## [WHAT IS BEING ASKED]
Only the line containing "apply (repeated_request_same_response" and the lines after it, through the end of the entries, should be output exactly.

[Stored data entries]

(** C5. The handlers run inside the process, where a handler could write
    the state the next request is served from.  Those of this program only
    call the renderer: for any renderer that leaves the process state
    (template files included) as it found it, the same request served
    twice in succession gets the same response both times, and the state
    is left as it was. *)
Theorem repeated_request_same_response {S : Type}
    (rt : string → context → in_request S string) nm st req :
  (∀ name ctx r st', (rt name ctx r st').1 = st') →
  ∃ resp, serve_in_request (app rt nm) [req; req] st = (st, [resp; resp]).
Proof.
  intros Hpure.
  pose proof (handle_in_request_state rt nm req st Hpure) as Hst.
  exists (handle_in_request (app rt nm) req st).2.
  cbn [serve_in_request].
  destruct (handle_in_request (app rt nm) req st) as [st1 resp] eqn:H1.
  simpl in Hst. subst st1. by rewrite H1.
Qed.

Lemma repeated_request_same_response_witness :
  ∃ resp,
    serve_in_request (app (render_in_request (λ source _, source)) "__main__")
      [ {| method := "GET"; path := "/templates/drawing.html"; args := [];
           headers := []; data := EmptyString |};
        {| method := "GET"; path := "/templates/drawing.html"; args := [];
           headers := []; data := EmptyString |} ]
      {[ "drawing.html" := Readable "<html>drawing</html>" ]}
    = ({[ "drawing.html" := Readable "<html>drawing</html>" ]}, [resp; resp]).
Proof.
  apply (repeated_request_same_response
           (render_in_request (λ source _, source)) "__main__").
  intros name ctx r st'. reflexivity.
Defined.

(** C6. The route table built by the module body has pairwise distinct
    paths; it is filled by the five registrations on an empty table, and
    serving any sequence of requests leaves the application, and so the
    table, as it was. *)
Theorem route_table_unique_and_fixed resolve nm templates reqs :
  url_map (Flask_ (R := gmap string file → E string) nm) = []
  ∧ NoDup (rule <$> url_map (app (flask_render_template resolve) nm))
  ∧ length (url_map (app (flask_render_template resolve) nm)) = 5%nat
  ∧ application (serve_all (start resolve nm templates) reqs).1
    = app (flask_render_template resolve) nm
  ∧ NoDup (rule <$> url_map
             (application (serve_all (start resolve nm templates) reqs).1)).
Proof.
  rewrite serve_all_fixed.
  split; [reflexivity|]. split; [apply NoDup_paths_app|].
  split; [reflexivity|]. split; [reflexivity|].
  apply (NoDup_paths_app (flask_render_template resolve) nm).
Qed.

## [SOLUTION FOR THIS EXERCISE]
  apply (repeated_request_same_response
           (render_in_request (λ source _, source)) "__main__").
  intros name ctx r st'. reflexivity.
Defined.

(** C6. The route table built by the module body has pairwise distinct
    paths; it is filled by the five registrations on an empty table, and
    serving any sequence of requests leaves the application, and so the
    table, as it was. *)
Theorem route_table_unique_and_fixed resolve nm templates reqs :
  url_map (Flask_ (R := gmap string file → E string) nm) = []
  ∧ NoDup (rule <$> url_map (app (flask_render_template resolve) nm))
  ∧ length (url_map (app (flask_render_template resolve) nm)) = 5%nat
  ∧ application (serve_all (start resolve nm templates) reqs).1
    = app (flask_render_template resolve) nm
  ∧ NoDup (rule <$> url_map
             (application (serve_all (start resolve nm templates) reqs).1)).
Proof.
  rewrite serve_all_fixed.
  split; [reflexivity|]. split; [apply NoDup_paths_app|].
  split; [reflexivity|]. split; [reflexivity|].
  apply (NoDup_paths_app (flask_render_template resolve) nm).
Qed.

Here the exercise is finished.